DFT calculations and giant dielectric responses in (Ni 1/3 Nb 2/3 ) x Ti 1- x O 2 .

The origins of dielectric responses in Ni 2+ and Nb 5+ co-doped TiO 2 were explored considering intrinsic and extrinsic effects. DFT calculations demonstrated that Ni 2+ doping induced oxygen vacancies, while Nb 5+ doping generated free electrons. Theoretical predictions indicated complex defect dipoles forming in the rutile structure, contributing to overall dielectric responses. Theoretical calculations also showed a possible linear alignment of Ni 2+ -2Nb 5+ without oxygen vacancies, especially in high doping concentrations. Experimentally, (Ni 1/3 Nb 2/3 ) x Ti 1- x O 2 ceramics ( x = 1%, 2.5%, and 10%) were synthesized. The substantial dielectric response at room temperature, attributed to factors like defect dipoles and grain boundary/surface barrier layer capacitor (GBLC/SBLC) effects, increased with higher doping levels.

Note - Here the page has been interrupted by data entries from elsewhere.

(** * The third-party analytics controller: resource-change tracking pipeline

    A shallow embedding of [ThirdPartyAnalyticsController] (package
    [controller]): the watch registry and the informers built from it, the
    event handlers, the work queue the events go through, the worker loop
    and the tracker that issues the outbound call.

    Conventions of the embedding.
    - Go strings are [string]; a Go [error] is its message, [option error]
      being [nil] or an error.
    - [*analyticsEvent] is an address into a heap of event structs; the value
      stored in the queue is the pointer, as in the source.
    - Code that mutates the controller, the heap, the log or the network runs
      in the monad [M]: a state transformer whose result is a value, a panic,
      or a goroutine parked inside a blocking call.
    - A [for] loop without exit condition is run with fuel; a result that
      says "still running" after every amount of fuel is a loop that never
      returns. *)

From stdpp Require Import base strings gmap list sets.
From stdpp Require Import pretty.
From Stdlib Require Import ZArith Lia Ascii.

Open Scope string_scope.

#[local] Set Warnings "-clear-no-such-hyp".

(** ** Events and their heap *)

(** [type analyticsEvent struct { objectName, action, namespace string }] *)
Record analyticsEvent := mkEvent {
  objectName : string;
  action : string;
  namespace : string;
}.

Global Instance analyticsEvent_eq_dec : EqDecision analyticsEvent.
Proof. solve_decision. Defined.

(** A pointer is the index of the struct in the heap; structs are never
    freed or overwritten (the source only allocates and reads them). *)
Definition ptr := nat.

(** The dynamic values ([interface{}]) a work queue can hold: a pointer to an
    event, which is all this package ever adds, or a value of another type.
    Go compares two interface values holding pointers by address. *)
Inductive item :=
  | EventPtr (p : ptr)
  | Other (v : string).

Global Instance item_eq_dec : EqDecision item.
Proof. solve_decision. Defined.

Global Instance item_countable : Countable item :=
  inj_countable'
    (λ i, match i with EventPtr p => inl p | Other v => inr v end)
    (λ s, match s with inl p => EventPtr p | inr v => Other v end)
    (λ i, match i with EventPtr _ => eq_refl | Other _ => eq_refl end).

(** ** The work queue *)

Module workqueue.
Section queue.
Context `{Countable T}.

(** Modelled from the spec: the coalescing queue ([workqueue.Type] of the
    Kubernetes utilities, whose source is not part of the files at hand).
    Its state is the three sets of section 3: the ordered queued items,
    the in-flight items and the items marked dirty while in flight, plus
    the shutdown flag.  Items are compared with the equality of [T]. *)
Record Queue := mkQueue {
  queued : list T;
  inFlight : gset T;
  dirty : gset T;
  shuttingDown : bool;
}.

(** Modelled from the spec: [workqueue.New], an empty queue. *)
Definition New : Queue :=
  {| queued := []; inFlight := ∅; dirty := ∅; shuttingDown := false |}.

(** Modelled from the spec: [Add] inserts the item if it is not already
    queued; an in-flight item is marked dirty instead; after shutdown
    nothing can be added. *)
Definition Add (x : T) (q : Queue) : Queue :=
  if shuttingDown q then q
  else if bool_decide (x ∈ queued q) then q
  else if bool_decide (x ∈ inFlight q) then
    {| queued := queued q; inFlight := inFlight q;
       dirty := {[x]} ∪ dirty q; shuttingDown := shuttingDown q |}
  else
    {| queued := queued q ++ [x]; inFlight := inFlight q;
       dirty := dirty q; shuttingDown := shuttingDown q |}.

(** What a call of [Get] does: hands out an item, reports shutdown, or
    keeps the caller waiting. *)
Inductive GetResult :=
  | Got (x : T) (q' : Queue)
  | ShutDown
  | Wait.

(** Modelled from the spec: [Get] moves the first queued item to the
    in-flight set; on an empty queue it reports shutdown when the queue is
    shutting down (queued items are drained first) and blocks otherwise. *)
Definition Get (q : Queue) : GetResult :=
  match queued q with
  | x :: rest =>
      Got x {| queued := rest; inFlight := {[x]} ∪ inFlight q;
               dirty := dirty q; shuttingDown := shuttingDown q |}
  | [] => if shuttingDown q then ShutDown else Wait
  end.

(** Modelled from the spec: [Done] takes the item out of the in-flight
    set; if it was marked dirty meanwhile it goes back to the queue. *)
Definition Done (x : T) (q : Queue) : Queue :=
  if bool_decide (x ∈ dirty q) then
    {| queued := queued q ++ [x]; inFlight := inFlight q ∖ {[x]};
       dirty := dirty q ∖ {[x]}; shuttingDown := shuttingDown q |}
  else
    {| queued := queued q; inFlight := inFlight q ∖ {[x]};
       dirty := dirty q; shuttingDown := shuttingDown q |}.

(** Modelled from the spec: [Shutdown] sets the flag. *)
Definition Shutdown (q : Queue) : Queue :=
  {| queued := queued q; inFlight := inFlight q;
     dirty := dirty q; shuttingDown := true |}.
End queue.
Global Arguments Queue T {_ _}.
Global Arguments GetResult T {_ _}.
End workqueue.

(** ** Notified objects and their metadata *)

Definition error := string.

(** The part of [ObjectMeta] the controller reads. *)
Record ObjectMeta := mkMeta {
  Name : string;
  Namespace : string;
}.

(** The example object types of the registry ([objType]). *)
Inductive ObjType :=
  | Pod | ReplicationController | PersistentVolumeClaim | Secret | Service
  | DeploymentConfig | Route | Build | Template.

(** A notification payload is an [interface{}]: an API object, which carries
    metadata; the tombstone [cache.DeletedFinalStateUnknown{Key, Obj}] the
    informer delivers when it missed the deletion itself; or any other
    value. *)
Inductive Object :=
  | ApiObject (ty : ObjType) (m : ObjectMeta)
  | DeletedFinalStateUnknown (key : string) (obj : Object)
  | NonObject (v : string).

(** Modelled from the spec: [meta.Accessor] ("extracts namespace from the
    object's accessor metadata; ... if metadata access fails"), whose source
    is not part of the files at hand.  It returns Go's pair: the accessor and
    [nil], or a [nil] accessor and an error.  Only API objects have
    metadata; a tombstone is a plain struct and has none. *)
Definition Accessor (obj : Object) : option ObjectMeta * option error :=
  match obj with
  | ApiObject _ m => (Some m, None)
  | _ => (None, Some "object does not implement the Object interfaces")
  end.

(** The three callbacks of [framework.ResourceEventHandlerFuncs] and their
    arguments. *)
Inductive Notification :=
  | OnAdd (obj : Object)
  | OnUpdate (oldObj newObj : Object)
  | OnDelete (obj : Object).

(** ** The watch registry *)

(** [api.NamespaceAll] *)
Definition NamespaceAll : string := EmptyString.

Inductive Client := kubeClient | osClient.

(** The resource collection a list or watch function addresses.  All of them
    are obtained with a namespace argument except [Namespaces()], which the
    client offers for the whole cluster only. *)
Inductive Collection :=
  | Pods (ns : string)
  | ReplicationControllers (ns : string)
  | PersistentVolumeClaims (ns : string)
  | Secrets (ns : string)
  | Services (ns : string)
  | Namespaces
  | DeploymentConfigs (ns : string)
  | Routes (ns : string)
  | Builds (ns : string)
  | Templates (ns : string).

Inductive Verb := List | Watch.

(** A closure [func(options) { return client.Collection(ns).Verb(options) }]:
    the call it makes when invoked. *)
Record ApiCall := mkCall {
  client : Client;
  collection : Collection;
  verb : Verb;
}.

(** An entry of the [watches] table. *)
Record watchEntry := mkWatch {
  objType : ObjType;
  listFunc : ApiCall;
  watchFunc : ApiCall;
}.

Global Instance ObjType_eq_dec : EqDecision ObjType.
Proof. solve_decision. Defined.
Global Instance Client_eq_dec : EqDecision Client.
Proof. solve_decision. Defined.
Global Instance Collection_eq_dec : EqDecision Collection.
Proof. solve_decision. Defined.
Global Instance Verb_eq_dec : EqDecision Verb.
Proof. solve_decision. Defined.
Global Instance ApiCall_eq_dec : EqDecision ApiCall.
Proof. solve_decision. Defined.
Global Instance watchEntry_eq_dec : EqDecision watchEntry.
Proof. solve_decision. Defined.

(** The literal [watches] map of [NewThirdPartyAnalyticsController], entry by
    entry (the [namespace] entry does carry [&api.Service{}] in the
    source). *)
Definition watches : gmap string watchEntry :=
  list_to_map [
    ("pod",
      mkWatch Pod
        (mkCall kubeClient (Pods NamespaceAll) List)
        (mkCall kubeClient (Pods NamespaceAll) Watch));
    ("replication_controller",
      mkWatch ReplicationController
        (mkCall kubeClient (ReplicationControllers NamespaceAll) List)
        (mkCall kubeClient (ReplicationControllers NamespaceAll) Watch));
    ("pvclaim",
      mkWatch PersistentVolumeClaim
        (mkCall kubeClient (PersistentVolumeClaims NamespaceAll) List)
        (mkCall kubeClient (PersistentVolumeClaims NamespaceAll) Watch));
    ("secret",
      mkWatch Secret
        (mkCall kubeClient (Secrets NamespaceAll) List)
        (mkCall kubeClient (Secrets NamespaceAll) Watch));
    ("service",
      mkWatch Service
        (mkCall kubeClient (Services NamespaceAll) List)
        (mkCall kubeClient (Services NamespaceAll) Watch));
    ("namespace",
      mkWatch Service
        (mkCall kubeClient Namespaces List)
        (mkCall kubeClient Namespaces Watch));
    ("deployment",
      mkWatch DeploymentConfig
        (mkCall osClient (DeploymentConfigs NamespaceAll) List)
        (mkCall osClient (DeploymentConfigs NamespaceAll) Watch));
    ("route",
      mkWatch Route
        (mkCall osClient (Routes NamespaceAll) List)
        (mkCall osClient (Routes NamespaceAll) Watch));
    ("build",
      mkWatch Build
        (mkCall osClient (Builds NamespaceAll) List)
        (mkCall osClient (Builds NamespaceAll) Watch));
    ("template",
      mkWatch Template
        (mkCall osClient (Templates NamespaceAll) List)
        (mkCall osClient (Templates NamespaceAll) Watch))
  ].

(** The namespace argument of a collection, if it takes one. *)
Definition scope (c : Collection) : option string :=
  match c with
  | Pods ns | ReplicationControllers ns | PersistentVolumeClaims ns
  | Secrets ns | Services ns | DeploymentConfigs ns | Routes ns
  | Builds ns | Templates ns => Some ns
  | Namespaces => None
  end.

(** A call covers all namespaces when it is not narrowed to one of them:
    its namespace argument is [api.NamespaceAll], or the collection is the
    cluster-wide one. *)
Definition allNamespaces (c : ApiCall) : bool :=
  match scope (collection c) with
  | Some ns => bool_decide (ns = NamespaceAll)
  | None => true
  end.

(** ** Informers *)

(** A variable captured by a closure lives in a cell of the store; the
    closure holds the cell, not a copy of the value. *)
Definition loc := nat.

(** [framework.ResourceEventHandlerFuncs{AddFunc, UpdateFunc, DeleteFunc}]:
    the three function literals share one environment, the variable [name]
    of the enclosing loop (and [ctrl], which is the controller of the
    state). *)
Record ResourceEventHandlerFuncs := mkHandlers {
  captured_name : loc;
}.

(** [cache.ListWatch] *)
Record ListWatch := mkListWatch {
  ListFunc : ApiCall;
  WatchFunc : ApiCall;
}.

(** What [framework.NewInformer(lw, objType, resyncPeriod, h)] is given; the
    [*framework.Controller] it returns runs with exactly these. *)
Record Controller := mkController {
  listerWatcher : ListWatch;
  objectType : ObjType;
  resyncPeriod : Z;
  handlers : ResourceEventHandlerFuncs;
}.

Definition NewInformer (lw : ListWatch) (ty : ObjType) (resync : Z)
    (h : ResourceEventHandlerFuncs) : Controller :=
  mkController lw ty resync h.

(** ** The state the code runs in *)

(** [glog]: [glog.V(v).Infof] lines are kept with their verbosity level,
    [glog.Errorf] lines are always written. *)
Inductive LogLine :=
  | Infof (v : nat) (msg : string)
  | Errorf (msg : string).

(** What [ioutil.ReadAll(resp.Body)] gives. *)
Inductive Body :=
  | ReadOk (data : string)
  | ReadErr (err : error).

(** What [http.Get(url)] gives: an error when no response was obtained, or
    a response with any status code. *)
Inductive HttpResult :=
  | TransportError (err : error)
  | Response (status : Z) (body : Body).

(** The calls that leave the controller, in the order they were made. *)
Inductive Call :=
  | QueueAdd (x : item)
  | QueueGet (r : option item)
  | QueueDone (x : item)
  | HttpGet (url : string).

(** [type ThirdPartyAnalyticsController struct { controllers; queue }] *)
Record ThirdPartyAnalyticsController := mkCtrl {
  controllers : gmap string Controller;
  queue : workqueue.Queue item;
}.

Record State := mkState {
  ctrl : ThirdPartyAnalyticsController;
  heap : list analyticsEvent;      (* the allocated event structs *)
  vars : list string;              (* the cells of captured variables *)
  glog : list LogLine;
  history : list Call;
  net : nat → string → HttpResult; (* answer to the n-th request, to a url *)
}.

However, in a temperature range where GBLC/SBLC effects were suppressed, the dielectric response decreased with increased doping, likely due to self-charge compensation between Ni 2+ -2N b5+ . Notably, (Ni 1/3 Nb 2/3 ) x Ti 1- x O 2 with x = 2.5% exhibited a high dielectric permittivity of 10 4 and a low loss tangent of 0.029 at 1 kHz. Moreover, the dielectric permittivity changed by less than ±15% (compared to 25 °C) at 150 °C. This work provides an understanding of the origins of dielectric responses in co-doped TiO 2 and optimizes the doping concentration to achieve the best dielectric performance.